──────── Record excerpts ────────

(* ===== verification/UpdateFlow.v ===== *)
(** * The update flow (src/controllers/update_flow_steps.go)

    A cluster update is a walk through a graph of steps.  The Go code builds the graph out
    of mutable steps that point to each other, with an index by update state; here the
    steps live in a heap (a pointer is a position in it) and building the graph mutates
    that heap.  [flowStates] and [masterFlowStates] are the flows as plain lists; the
    graph is shown to be the list with one fork. *)

From S2P Require Import Prelude Kubernetes ApiTypes Labeller Status ApiProxy Components UpdatePlan ComponentManager Timbertruck.

(** ** Steps and trees *)

Inductive stepResultMark : Type :=
  stepResultMarkUnsatisfied | stepResultMarkHappy | stepResultMarkUnhappy.

#[global] Instance stepResultMark_eq_dec : EqDecision stepResultMark.
Proof. solve_decision. Defined.

(** [nextSteps] is a map with the keys happy and unhappy; a nil map has neither. *)
Record flowStep := mkFlowStep {
  fs_updateState : UpdateState;
  fs_happy : option nat;
  fs_unhappy : option nat;
}.

Abbreviation Heap := (list flowStep).

Definition newSimpleStep (updateState : UpdateState) : go Heap nat :=
  λ h, (length h, h ++ [mkFlowStep updateState None None]).

Definition newConditionalForkStep (updateState : UpdateState) (unhappyNext : nat) : go Heap nat :=
  λ h, (length h, h ++ [mkFlowStep updateState None (Some unhappyNext)]).

Definition step_next (s : flowStep) (mark : stepResultMark) : option nat :=
  match mark with
  | stepResultMarkUnsatisfied => None
  | stepResultMarkHappy => fs_happy s
  | stepResultMarkUnhappy => fs_unhappy s
  end.

Definition addHappyPath (s next : nat) : go Heap unit :=
  modify (alter (λ st, mkFlowStep (fs_updateState st) (Some next) (fs_unhappy st)) s).

(** [flowStep.chain]. *)
Fixpoint step_chain (current : nat) (steps : list nat) : go Heap unit :=
  match steps with
  | [] => mret tt
  | step :: rest => addHappyPath current step ;; step_chain step rest
  end.

Record flowTree := mkFlowTree {
  ft_index : UpdateState → option nat;
  ft_head : nat;
  ft_tail : nat;
}.

Definition index_set (i : UpdateState → option nat) (s : UpdateState) (p : nat) : UpdateState → option nat :=
  λ s', if s' == s then Some p else i s'.

Definition state_of (h : Heap) (p : nat) : UpdateState :=
  match h !! p with Some st => fs_updateState st | None => UpdateStateUndefined end.

Definition newFlowTree (head : nat) : go Heap flowTree := λ h,
  (mkFlowTree (index_set (λ _, None) (state_of h head) head) head head, h).

(** One iteration of [flowTree.chain]. *)
Definition tree_chain1 (f : flowTree) (step : nat) : go Heap flowTree :=
  h ← gets id;
  let index := index_set (ft_index f) (state_of h step) step in
  let index :=
    match h !! step ≫= fs_unhappy with
    | Some unhappyStep => index_set index (state_of h unhappyStep) unhappyStep
    | None => index
    end in
  step_chain (ft_tail f) [step] ;;
  mret (mkFlowTree index (ft_head f) step).

Fixpoint tree_chain (f : flowTree) (steps : list nat) : go Heap flowTree :=
  match steps with
  | [] => mret f
  | step :: rest => f' ← tree_chain1 f step; tree_chain f' rest
  end.

Definition tree_chainIf (f : flowTree) (cond : bool) (steps : list nat) : go Heap flowTree :=
  if cond then tree_chain f steps else mret f.

(** [tree.chainIf(cond, st(s1), st(s2), ...)]: the arguments are allocated first. *)
Definition chainStates (cond : bool) (states : list UpdateState) (f : flowTree) : go Heap flowTree :=
  steps ← mapM newSimpleStep states;
  tree_chainIf f cond steps.

(** [tree.chainIf(cond, newConditionalForkStep(s, st(unhappy)))]. *)
Definition chainFork (cond : bool) (state unhappy : UpdateState) (f : flowTree) : go Heap flowTree :=
  u ← newSimpleStep unhappy;
  step ← newConditionalForkStep state u;
  tree_chainIf f cond [step].

Section flow.
Context {E : Type} {MC : MetaConditions} {SC : StatusClient E}.

Abbreviation W := (World E).
Abbreviation flowCondition := (W → ComponentManager E → ComponentManagerStatus → stepResultMark).

Definition happyIf (b : bool) : stepResultMark :=
  if b then stepResultMarkHappy else stepResultMarkUnsatisfied.

Definition flowCheckStatusCondition (conditionName : string) : flowCondition := λ w _ _,
  happyIf (IsUpdateStatusConditionTrue w conditionName).

Definition flowUpdateStateCondition (updateState : UpdateState) : flowCondition := λ w _ _,
  happyIf (IsUpdateStatusConditionTrue w (GetUpdateStateCompleteCondition updateState)).

(** The map of conditions; a state without an entry, or with a nil one, is [None]. *)
Definition flowConditions (s : UpdateState) : option flowCondition :=
  match s with
  | UpdateStateNone => Some (λ _ _ _, stepResultMarkHappy)
  | UpdateStateWaitingForImageHeater => Some (λ w cm cms, happyIf (allUpdatingImagesAreHeated cm cms w))
  | UpdateStatePossibilityCheck => Some (λ w _ _,
      if IsStatusConditionTrueAndObservedGeneration w ConditionUpdateIsPossible then stepResultMarkHappy
      else if IsStatusConditionFalse w ConditionUpdateIsPossible then stepResultMarkUnhappy
      else stepResultMarkUnsatisfied)
  | UpdateStateImpossibleToStart => Some (λ _ _ cms, happyIf (cms_allReady cms))
  | UpdateStateWaitingForSafeModeEnabled => Some (flowCheckStatusCondition ConditionSafeModeEnabled)
  | UpdateStateWaitingForTabletCellsSaving => Some (flowCheckStatusCondition ConditionTabletCellsSaved)
  | UpdateStateWaitingForTabletCellsRemovingStart =>
      Some (flowCheckStatusCondition ConditionTabletCellsRemovingStarted)
  | UpdateStateWaitingForTabletCellsRemoved => Some (flowCheckStatusCondition ConditionTabletCellsRemoved)
  | UpdateStateWaitingForImaginaryChunksAbsence =>
      Some (flowCheckStatusCondition ConditionDataNodesWithImaginaryChunksAbsent)
  | UpdateStateWaitingForSnapshots => Some (flowCheckStatusCondition ConditionSnaphotsSaved)
  | UpdateStateWaitingForTabletCellsRecovery => Some (flowCheckStatusCondition ConditionTabletCellsRecovered)
  | UpdateStateWaitingForOpArchiveUpdate => Some (flowUpdateStateCondition UpdateStateWaitingForOpArchiveUpdate)
  | UpdateStateWaitingForSidecarsInitializingPrepare => None
  | UpdateStateWaitingForSidecarsInitialize =>
      Some (flowUpdateStateCondition UpdateStateWaitingForSidecarsInitialize)
  | UpdateStateWaitingForQTStateUpdatingPrepare =>
      Some (flowCheckStatusCondition ConditionQTStatePreparedForUpdating)
  | UpdateStateWaitingForQTStateUpdate => Some (flowCheckStatusCondition ConditionQTStateUpdated)
  | UpdateStateWaitingForYqlaUpdate => Some (flowUpdateStateCondition UpdateStateWaitingForYqlaUpdate)
  | UpdateStateWaitingForQAStateUpdatingPrepare =>
      Some (flowCheckStatusCondition ConditionQAStatePreparedForUpdating)
  | UpdateStateWaitingForQAStateUpdate => Some (flowCheckStatusCondition ConditionQAStateUpdated)
  | UpdateStateWaitingForSafeModeDisabled => Some (flowCheckStatusCondition ConditionSafeModeDisabled)
  | UpdateStateWaitingForMasterReady => Some (λ _ _ cms, happyIf (cms_masterReady cms))
  | UpdateStateWaitingForMasterEnterReadOnly
  | UpdateStateWaitingForMasterExitReadOnly
  | UpdateStateWaitingForMasterCellsEnterReadOnly
  | UpdateStateWaitingForMasterCellsExitReadOnly
  | UpdateStateWaitingForMasterCellsPreparation
  | UpdateStateWaitingForMasterCellsAcception
  | UpdateStateWaitingForMasterCellsRegistration
  | UpdateStateWaitingForMasterCellsSettlement
  | UpdateStateWaitingForMasterCellsCompletion => Some (flowUpdateStateCondition s)
  | UpdateStateWaitingForCypressPatch => Some (flowCheckStatusCondition ConditionCypressPatchApplied)
  | UpdateStateWaitingForTimbertruckPrepared => Some (λ w _ _,
      happyIf (negb (TimbertruckDeliveryEnabled (yts_Spec (w_yts w))) ||
               IsUpdateStatusConditionTrue w ConditionTimbertruckPrepared))
  | UpdateStateWaitingForPodsRemoval => Some (λ w cm _, happyIf (arePodsRemoved cm w))
  | UpdateStateWaitingForPodsCreation => Some (λ _ _ cms, happyIf (cms_allStarted cms))
  | UpdateStateUndefined | UpdateStateOther _ => None
  end.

────────

## [To do]
Would you please write out, exactly and with no other lines, the stretch of the listing above from the line containing "happyIf (IsUpdateStatusConditionTrue w conditionName)." through the line containing "w (GetUpdateStateCompleteCondition updateState))."?

## [Answer below]
  happyIf (IsUpdateStatusConditionTrue w conditionName).

Definition flowUpdateStateCondition (updateState : UpdateState) : flowCondition := λ w _ _,
  happyIf (IsUpdateStatusConditionTrue w (GetUpdateStateCompleteCondition updateState)).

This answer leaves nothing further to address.